Ethyl pyruvate protects against myocardial ischemia/reperfusion injury via mitochondrial membrane potential dependent and anti‐apoptotic mechanisms

Purpose A role Ethyl pyruvate (EP) in ischemia/reperfusion (I/R) injury is not clear. We investigated whether EP could inhibit cardiac myocyte apoptosis and reduce mitochondrial injury in the ischemic/reperfused heart of the mice. Methods Male C57BL/6 mice of 12–15 weeks of age were subjected to 25 min of ischemia followed by 45 min of reperfusion.
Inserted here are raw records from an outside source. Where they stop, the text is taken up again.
(* ===== verification/Prelude.v ===== *)
(** * ShardZero: a verification library

    ShardZero is a replicated key-value store in Go: a Raft node over a
    checksummed write-ahead log, a replicated state machine with client sessions,
    a deterministic simulator, a standalone server and a laboratory that runs a
    cluster of processes.  This library models the parts that carry its
    guarantees and proves them.

    ** The program's parts and the files that model them

    - [Prelude], [Effects], [Bytes]: fixed-width integers, slices, errors; the
      state-and-panic monad of the handlers with its weakest preconditions; the
      byte encodings of the Go library (PutUint32, CRC-32).
    - [StateMachine] (src/internal/statemachine/machine.go): [Validate], [Check],
      [Apply], [Get], [Snapshot], [Restore] on an explicit machine.
    - [Wal] (src/internal/storage/wal.go, file_unix.go): the journal file byte by
      byte.  Every system call may fail, or be short, as an arbitrary plan of
      faults says.  [crash] ends the process, between any two operations, and as an
      arbitrary plan of outages says the power fails with it: then the disk keeps
      of each file what was synced and some of what was not, and of the directory
      the present entries or earlier ones that no sync has replaced.
    - [Journal]: what the Raft store needs of a journal, as a type class with
      laws; the file of [Wal] and the simulator's disk are its two instances.
    - [Store] with [StoreProps] (src/internal/raft/store.go): the durable term,
      vote, commit index and log over any journal.  JSON is the interface
      [Codec]; [Codec] is also the name of the file with an instance that
      evaluates.
    - [Events] (src/internal/events/events.go): the ring of operational events.
    - [Node] (src/internal/raft/node.go, rpc.go, runtime.go, types.go): one
      member.  Every method that runs under the node's mutex is one computation,
      hence one atomic step; goroutines and channels are the node's [n_calls],
      [n_wake] and [n_chans].  [NodeInv], [NodeRPC], [NodeSteps] and [NodeOpen]
      prove that the methods keep the node's invariant [Inv] and what they
      answer; [NodeProps] states the properties of a node's life and
      [NodeExamples] evaluates them on three nodes on in-memory disks.
    - [Raft]: the protocol without its implementation, on full logs, with its
      safety proof.  [Trace]: every method of a node is a sequence of [move]s,
      each under the guards the code has tested.  [Cluster]: members and the
      messages between them.  [Refine] and [ClusterProps]: every step of the
      network is steps of the protocol, and what follows for the nodes.
      [ClusterExamples] evaluates an election, replication, a crash of the leader
      and a succession.  [Linear] adds what clients observe, submissions, outcomes
      and ended processes, and proves the cluster linearizable; [LinearExamples]
      has a write through one leader and a read from the next.
    - [Database] (src/internal/database/database.go): the standalone server.
    - [Simulation] (src/internal/simulation/simulation.go): the scenario runner,
      the event queue, the faults, the checks and the minimizer; its theorems are
      in [SimulationProps].
    - [Urls], [Http]: what the program uses of net/url, net/http and encoding/json,
      which are the Go library: URL parsing as the interface [URLs], readers and
      their limits, escaping of path segments, the routing of ServeMux, and JSON
      as a type class with laws.  The tests that the program makes of a parsed URL
      are its own: [valid_origin] in [Node], [validOrigin] in [Client].  [Client] (src/internal/cluster/client.go), [Api]
      (src/internal/api/http.go) and [Transport] (src/internal/transport/http.go)
      are the program's HTTP client, its handlers, and the RPCs over HTTP.
    - [Lab], [LabHttp] (src/internal/lab/manager.go, proxy.go, http.go): the
      control plane of a demonstration: processes, injected faults, polling,
      metrics, proxies and the dashboard's handler.  Every section under the
      manager's mutex is one computation on [Manager], whose fields [mg_waiting]
      and [mg_works] are the goroutines that wait for a process or run a
      workload.  What [New] writes to disk is kept in [mg_files].
      [LabProps] has the invariant, [LabViews] the snapshot and the event stream,
      [LabProxy] the proxies, [LabControl] the guard.
    - [Service] follows a command from the lab or the command line through path
      and body to the server's handler.  [Commands] (src/cmd/client/main.go,
      src/internal/raft/config.go) has the command-line client, the membership
      file, the flags of the node's command and what the launcher checks.
      [LabNodes] joins [Lab], [Commands] and [Node]: what the lab writes and passes
      on is what its nodes read and accept.  [Defer] has functions with deferred
      calls and what it means that a log of acts releases what it opened;
      [Processes] the lives of the node, the launcher and the laboratory
      (src/cmd/node, src/cmd/cluster, src/cmd/lab: main.go), [Explorer] the
      simulator's command (src/cmd/simulator/main.go).

    A definition carries the name of the function it models; the state of a
    component is a record with the fields of its struct.  A run-time panic is
    [None]; an error is a value.

    ** What is proved

    - The cluster (ClusterProps): at most one leader per term; logs match;
      a leader has everything committed before; members never commit different
      entries at one index; members' machines are folds of histories of which one
      begins the other.  All of it for the nodes of [Node], under loss,
      duplication, reordering and delay of messages, crashes and restarts at any
      moment between two calls, and failing disks; by refinement to [Raft].
    - Clients of the cluster (Linear): operations take effect one after the other
      on one sequence of log entries, each between its submission and its outcome
      and with the outcome that its place in the sequence gives it, whichever
      members are asked and also when logs are compacted.  A client that gets no
      outcome, or a refusal, does not know whether its command took effect.
    - The node (NodeProps): what the handlers answer on every branch, what a
      client's ticket can receive, one vote per term across crashes, the commit
      rule, recovery, compaction, and that no call panics while compaction is
      off.  Three theorems show calls that panic or do not progress with it on.
    - Storage (Wal, StoreProps, Database): what was acknowledged survives the end of
      the process and the failure of the power, which rests on every sync of the
      source; torn tails are cut, corruption is reported, replacement is atomic.
    - Over HTTP (Client, Api, Transport): the client sends one and the same
      command until a definitive answer and reaches a live server; the server's
      answers tell what has become of a command, and a retry is executed once;
      an RPC over a connection that delivers is the call on the other node, and
      what a leader replicates fits the receiver's limit.
    - Composition (Service, Commands, LabNodes): the command that is typed or clicked is
      the one the server executes; the client's exit status tells the truth; the
      lab's nodes, started at any time, read from their arguments and the lab's file
      the membership of the lab and accept it.
    - The processes (Processes, Explorer): on every path, whatever fails, a
      command closes what it has opened in an order in which nothing is closed
      before the servers that use it; the launcher leaves no child behind, nor the
      laboratory a node; the simulator's command tells the truth about its runs.
    - The lab (LabProps, LabViews, LabProxy, LabControl): its invariant under any
      sequence of operations, that no event is passed on twice or lost without
      being counted, partitions and the exact loss rate, and who may change it.
    - The simulator (SimulationProps): it ends, its trace is in order of time,
      the queue yields the earliest event, and minimized scenarios fail.
    - The machine (StateMachine) and the event ring (Events): exactly-once
      application, refinement of sequential registers, snapshot round trip.

    ** Fuel and bounds

    Loops that are not structural take fuel that their callers compute: the
    commit and conflict searches as many steps as there are indexes to search
    (theorems show they return), [batch_end] 33 since a batch has at most 32
    entries, [inspect_log] 101 for a window of a hundred, [apply_loop] the
    distance from the applied to the commit index, the simulator's run one more
    than the scenario's step limit, its minimizer one more than its budget.
    Machine integers are [N] below two to the 64 with their wrap-around written
    out.  A slice has fewer than two to the 63 elements: where a log would grow
    past that, the model panics as Go does.

    ** What is assumed

    The laws of [JournalLaws] are proved of both journals.  [CodecLaws] states
    that JSON decodes what it encodes and decodes only representable values;
    [PlatformLaws] that the formatting of identities yields valid text.  Clocks
    and random numbers are arbitrary; so is the order in which a map is traversed.
    Disk faults are arbitrary plans.  A power failure may take what no completed
    sync has covered; assumed is that a completed sync makes the file's contents, or
    the directory's entries, stable, that a rename is atomic, that of what was
    appended since the last sync a beginning survives, and that no call fails while
    a journal is opened again after a crash.  The errors of the operating system
    are none of the program's own.  [url.Parse] is arbitrary but where a theorem
    names an address: it then understands addresses of the local machine.

    ** What is not modelled

    The parsing of flags but for the node's command, the lines that the commands
    print about their progress and the timeouts of the HTTP servers; the web page;
    sockets, processes and timers, whose answers are arguments of the operations;
    the hashes that reports carry; the Windows variant of the file locks.  The
    simulator's report of its trace hash is an interface ([Digests]).  In the lab the log files of the processes, the asset directory
    and the context's cancellation are left out of the records. *)

From stdpp Require Import base numbers list gmap strings fin_maps pretty options.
A modified KH perfusion fluid was used, contained except where EP levels were varied. JC‐1 staining flow cytometry was used to examine mitochondrial membrane potential. We investigated mitochondrial structure, apoptosis rate and Bcl‐2, Bax, Caspase‐3 proteins. RT‐PCR was used to determine the expression of P38MAPK mRNA and JNK mRNA. Western blotting was used to measure the expression of P38MAPK, JNK and NFκB P65. Results Our results show that 4.0 mM EP group increased LVDP recovery rate and decreased mitochondrial ultrastructural damage as compared to other EP groups. The apoptosis rate and PCI of Bax, Caspase‐3 proteins in the 4.0 mM EP group were decreased, while the PCI of Bcl‐2 protein was increased. The expression of P38MAPK mRNA, JNK mRNA and protein of P38MAPK, JNK and NFκB P65 in free EP group was increased. The rate of loss Δψm cells in the 4.0 mM EP group was lower than in the other groups. Conclusion Our dates suggest that the EP plays an important role in protection of the myocardium against I/R injury and may represent a novel therapeutic target.